Tuesday, October 12, 2010

Boombox Tattoos, All-Men Book Clubs and Family Circus Movies

I’ve been busy — attended a lot of weddings in the last month, including photos as evidence. As a result I have a lot of ground to cover in this post.


1. Two Dollar Radio — a small, family-owned, Columbus-based book publisher — is offering free lifetime subscriptions, all the work they’ve ever released or ever will release. All you have to do is tattoo their logo on your body.

Eric Obenauf, its publisher, explained the idea on their blog.

“It will hopefully grant the brandisher some credibility in literary circles as well as a hipness factor in social settings. Plus,” he adds, “it’s a conversation-starter: I don’t know how many times I’ve had to answer the question, ‘Is that a boombox on your wrist?’”

I have two tattoos (you’ll never see them unless I’m wearing a white textured tank top, commonly called a wifebeater) and I swore to never add a third. Now, I’m seriously reconsidering. (It helps that the publisher’s books and the logo are pretty sweet.)

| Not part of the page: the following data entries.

Lemma main_exit_status_witness :
  fst (fst (main [] project_dirs "/app" project_world (constant_rng 171))) = 0
  /\ fst (fst (main [] project_dirs "/app" plugin_only_world
                 (constant_rng 171))) = 1.
Proof.
  split.
  - pose proof (main_exit_status [] project_dirs "/app" project_world
                  (constant_rng 171)) as H.
    destruct (main [] project_dirs "/app" project_world (constant_rng 171))
      as [[status w'] g'].
    destruct H as (_ & H & _). apply H.
    split; [vm_compute; reflexivity|]. split; [vm_compute; reflexivity|].
    split; [vm_compute; reflexivity|].
    eexists. unfold project_world. cbn [files]. vm_compute. reflexivity.
  - pose proof (main_exit_status [] project_dirs "/app" plugin_only_world
                  (constant_rng 171)) as H.
    destruct (main [] project_dirs "/app" plugin_only_world (constant_rng 171))
      as [[status w'] g'].
    destruct H as ([H0|H1] & H & _); [|exact H1].
    apply H in H0. destruct H0 as (_ & H0 & _).
    vm_compute in H0. discriminate.
Defined.

Lemma stdout_print_next_steps w :
  stdout (print_next_steps w)
  = stdout w
    ++ [[]; lit "Successfully added CloudKit files to Xcode project!"; [];
        lit "Next steps:"; lit "  1. Open ios/Runner.xcodeproj in Xcode";
        lit "  2. Verify CloudKitPlugin.swift and CloudKitService.swift appear in the Runner group";
        lit "  3. Build the project to ensure everything compiles"].
Proof.
  unfold print_next_steps. rewrite !stdout_print, <- !app_assoc. reflexivity.
Qed.

Lemma does_not_exist_line p :
  lit "Error: Failed to modify pbxproj file"
  <> lit "Error: " ++ lit p ++ lit " does not exist".
Proof.
  intros E. apply (f_equal last) in E. rewrite !last_app in E.
  vm_compute in E. discriminate.
Qed.

(** Two lines that differ in their first eight characters. *)
Ltac differ_early :=
  let E := fresh "E" in
  intros E; apply (f_equal (take 8)) in E; vm_compute in E; discriminate.

(** X13.  [main] never prints "Error: Failed to modify pbxproj file".  The
    line is in the branch for a run of [modify_pbxproj] that returns
    [False], and there is no such run: none of the lines that [main] adds
    to the output is that one. *)
Theorem main_never_reports_failed_edit re_message dirs project_root w g :
  exists printed,
    stdout (snd (fst (main re_message dirs project_root w g)))
    = stdout w ++ printed
    /\ lit "Error: Failed to modify pbxproj file" ∉ printed.
Proof.
  unfold main, verify_files_exist.
  destruct (path_exists dirs w (swift_path project_root "CloudKitPlugin.swift"));
    cbn [negb].
  2:{ eexists. split; [apply stdout_print|].
      rewrite not_elem_of_cons. split; [|apply not_elem_of_nil].
      apply does_not_exist_line. }
  destruct (path_exists dirs w (swift_path project_root "CloudKitService.swift"));
    cbn [negb].
  2:{ eexists. split; [apply stdout_print|].
      rewrite not_elem_of_cons. split; [|apply not_elem_of_nil].
      apply does_not_exist_line. }
  match goal with
  | |- context [path_exists dirs ?w1 (xcode_project project_root)] =>
      change (path_exists dirs w1 (xcode_project project_root))
        with (path_exists dirs w (xcode_project project_root))
  end.
  destruct (path_exists dirs w (xcode_project project_root)); cbn [negb].
  2:{ eexists. split.
      - cbn [fst snd]. rewrite !stdout_print, <- !app_assoc. reflexivity.
      - cbn [app]. rewrite !not_elem_of_cons.
        repeat split; first [apply not_elem_of_nil | differ_early]. }
  destruct (files w !! pbxproj_path (xcode_project project_root))
    as [content|] eqn:Hfile.
  - match goal with
    | |- context [modify_pbxproj _ ?w1 g] =>
        destruct (modify_pbxproj_run (xcode_project project_root) w1 g content
                    Hfile) as (out & _ & ->)
    end.
    eexists. split.
    + cbn [fst snd]. rewrite stdout_print_next_steps. cbn [stdout].
      rewrite !stdout_print, <- !app_assoc. reflexivity.
    + unfold run_report. cbn [app]. rewrite !not_elem_of_cons.
      repeat split; first [apply not_elem_of_nil | differ_early].
  - match goal with
    | |- context [modify_pbxproj _ ?w1 g] =>
        rewrite (modify_pbxproj_missing (xcode_project project_root) w1 g Hfile)
    end.
    eexists. split.
    + cbn [fst snd]. rewrite !stdout_print, <- !app_assoc. reflexivity.
    + cbn [app exn_text]. rewrite !not_elem_of_cons.
      repeat split; first [apply not_elem_of_nil | differ_early].
Qed.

2. Two e-books now cost more than their hardcover versions.

While it’s too soon (and an enormous exaggeration) to call this a “sign of things to come.” It may eventually become a fallacy to call e-books the cheap option.

3. Did you know that Cleveland has an old-money, no-girls-allowed book club that meets near the intersection of Euclid and Prospect that meets every Wednesday? Me neither.

They are called the Rowfant Club.

Here’s what one woman who was invited to speak to them had to say about it.




4. McSweeney’s has a new crop of columnists. (I will miss Bitchslap: A Column About Women and Fighting.)

The most promising of the new class is The Cosby Codex, which hopes to give “a definitive theoretical reading of The Cosby Show.”

A sample:

The question viewers are left with, logically, is what event(s) transpired within the Huxtable’s universe between “Pilot” and “Goodbye Mr. Fish” that placed the first world under erasure and brought about the second world? That question is never firmly resolved (I, for one, suspect that Rudy Huxtable, who is always figured as a sort of Faustian figure within the larger Huxtable narrative, had something to do with it, a point which I will explore shortly).




5. Who thought a Family Circus movie would be a good idea?

-Jason Lea, JLea@News-Herald.com

P.S. No the arm with the boombox tattoo is not me. The rest of the photos are.